Não são capítulos para seguir uma sequência e você encontrará aqui textos independentes (com início, meio e fim no próprio texto) e um material de leitura ágil, que visa explicar algo pelas mais variadas variantes que variam por entre várias variedades. Entretenimento sem compromisso!
Ps: nesse texto em específico você encontrará um linguajar mais coloquial e sem muita rigidez gramatical. Mas, como diz o outro, o importante é comunicar. E "não sei, só sei que foi assim".
O cabrito que virou bode.
Era
junho de 1970 no interior das Minas Gerais, no distrito de São Bernardo das Águas
Verdes, que pertencia ao município de José Olímpio dos Lobos,
onde nem todos possuíam energia elétrica...
-Ernesto,
dispois du sirviço quero que tu vai lá na casa do vizim e pega aquele cabritu
qui u Mário incumendou pra hoje.

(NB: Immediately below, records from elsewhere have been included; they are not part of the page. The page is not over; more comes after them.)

(* ===== verification/Resume.v ===== *)
(** * Resume data (crates/bit_rev/src/resume.rs; session.rs)

    What is kept of a torrent between two runs: the record, its file format, the
    atomic write, the comparison with the files on disk, the check of the pieces on
    disk, what [persist_torrent] writes and what [restore_resume] makes of it. *)

From S2P Require Import Prelude Bencode Value Utf8 Text Float Rate Metainfo Layout Bitfield Message PeerStates Picker Priority Download Choke.
From S2P Require Import ExtHandshake Peers Metadata Pex Registry Pipeline AllowedFast PeerHandler PeerTasks PeerSwarm Session SessionQueue SessionSafe.

#[local] Open Scope session_scope.

Definition RESUME_VERSION : i64 := 4.
Definition RESUME_VERSION_V1 : i64 := 1.
Definition RESUME_VERSION_V4 : i64 := 4.

Inductive ResumeError := ResumeDecode | UnsupportedVersion (version : i64).

Record ResumeFile := mkResumeFile { rf_path : list bytes; rf_length : i64; rf_mtime : i64 }.

Record ResumeData := mkResume {
  rd_version : i64; rd_info_hash : bytes; rd_bitfield : bytes; rd_output_dir : bytes; rd_files : list ResumeFile;
  rd_uploaded : i64; rd_downloaded : i64; rd_torrent_path : bytes; rd_paused : i64; rd_added_at : i64; rd_completed_at : i64;
  rd_category : bytes; rd_tags : list bytes; rd_sequential : i64; rd_file_priorities : list i64; rd_save_path : bytes;
  rd_auto_tmm : i64; rd_queue_position : i64; rd_force_start : i64; rd_ratio_limit : i64; rd_seeding_time_limit : i64 }.
Lemma group_end_read limit i rest : group_end rest -> 46 ∉ rest -> read_groups limit i rest = ([], false, rest).
Proof.
  intros He Hp. destruct limit as [|limit]; [done|]. cbn [read_groups].
  assert (H4 : (if (0 <? limit)%nat then read_separator 58 i read_ipv4_addr rest else None) = None).
  { destruct (0 <? limit)%nat; [|done]. unfold read_separator. destruct (0 <? i)%nat; red_bind.
    - destruct (read_given_char 58 rest) as [s|] eqn:E; [|done]. red_bind. destruct (read_ipv4_addr s) eqn:E4; [|done]. exfalso.
      apply read_ipv4_point in E4. unfold read_given_char in E. destruct rest as [|c rest]; [done|]. destruct (c =? 58); [|done]. injection E as <-. apply Hp. by right.
    - destruct (read_ipv4_addr rest) eqn:E4; [|done]. by apply read_ipv4_point in E4. }
  rewrite H4. unfold read_separator. by destruct He as [[r ->]|[r ->]], (0 <? i)%nat.
Qed.

(** The groups behind the first. *)
Definition show_more (gs : list u16) : bytes := concat (map (fun g => 58 :: show_group g) gs).

Lemma group_end_digit rest : group_end rest -> exists c r, rest = c :: r /\ to_digit 16 c = None.
Proof. intros [[r ->]|[r ->]]; by eexists _, _. Qed.
Inductive runs (port : u16) (key : u32) : LoopState -> list Event -> Prop :=
| runs_new : runs port key loop_new []
| runs_step s tr v w s' out :
    runs port key s tr -> loop_step port key v w s = Some (s', out) -> runs port key s' (tr ++ step_events s w out).

(** The rules of a trace, for a request after what came before it. *)
Definition may_send (before : list Event) (e : option AnnounceEvent) : Prop :=
  (Sent (Some Stopped) ∉ before) /\
  match e with
  | Some Started => Succeeded (Some Started) ∉ before
  | Some Completed => Succeeded (Some Started) ∈ before /\ Succeeded (Some Completed) ∉ before
  | Some Stopped => before <> []
  | None => Succeeded (Some Started) ∈ before
  end.
Definition ok_trace (tr : list Event) : Prop := forall i e, tr !! i = Some (Sent e) -> may_send (take i tr) e.

Lemma ok_trace_nil : ok_trace [].
Proof. intros i e. by rewrite lookup_nil. Qed.

Lemma ok_trace_snoc tr x : ok_trace tr -> match x with Sent e => may_send tr e | Succeeded _ => True end -> ok_trace (tr ++ [x]).
Proof.
  intros Htr Hx i e. rewrite lookup_app. destruct (tr !! i) as [y|] eqn:E.
  - intros [= ->]. rewrite take_app_le by (apply lookup_lt_Some in E; lia). by apply Htr.
  - intros H. apply lookup_ge_None in E. destruct (i - length tr)%nat as [|k] eqn:Ek; [|done]. cbn in H. injection H as ->.
    rewrite take_app_ge by lia. rewrite Ek. cbn. by rewrite app_nil_r.
Qed.

(** The flags of the loop and the trace agree while the loop runs. *)
Record live (s : LoopState) (tr : list Event) : Prop := {
  lv_ok : ok_trace tr;
  lv_joined : ls_joined s = false <-> tr = [];
  lv_stopped : Sent (Some Stopped) ∉ tr;
  lv_started : ls_started s = true <-> Succeeded (Some Started) ∈ tr;
  lv_completed : ls_completed s = true <-> Succeeded (Some Completed) ∈ tr }.

Definition ended (pc : Pc) : bool := match pc with Stopping | Finished => true | _ => false end.
Definition pc_ok (s : LoopState) : Prop :=
  match ls_pc s with
  | Announcing e => ls_joined s = true /\ (ls_started s = true \/ e = Some Started)
  | Waiting false _ => ls_started s = true
  | _ => True
  end.
Definition agrees (s : LoopState) (tr : list Event) : Prop :=
  if ended (ls_pc s) then ok_trace tr /\ (tr = [] \/ last tr = Some (Sent (Some Stopped)))
  else live s tr /\ pc_ok s.

Lemma live_pc s tr pc : live s tr -> live (set_pc pc s) tr.
Proof. by intros []. Qed.

Section Protocol.
Context (port : u16) (key : u32).

Lemma finish_agrees v s tr :
  ok_trace tr -> (ls_joined s = false <-> tr = []) -> Sent (Some Stopped) ∉ tr ->
  agrees (finish port key v s).1 (tr ++ sends (finish port key v s).2).
Proof.
  intros Hok Hj Hs. unfold finish. destruct (ls_joined s) eqn:Ej; cbn.
  - split; [|right; apply last_snoc]. apply ok_trace_snoc; [done|]. split; [done|]. cbn. intros ->. by destruct Hj as [_ Hj]; specialize (Hj eq_refl).
  - rewrite app_nil_r. split; [done|left]. by apply Hj.
Qed.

O rasta-pé vai sê as seis e já qui nois ficamo
de levar a “ceia”, temo que chegá lá cuá minha carruagi com mais o menos uma
hora di anticidência!
-Mais
senhor... ispia o tempo! São Pedro tá bravo hoje, e mesmo assim se já parar de
chover, aquela sua carroça não vai aguentar de lama... a gente pode até demorar
mais no caminho e o cabrito esfriar. Eu acho mió...
-Num
acha nada, quem cocê pensa qui é pra mi dá ordi! Era só o que mi fartava...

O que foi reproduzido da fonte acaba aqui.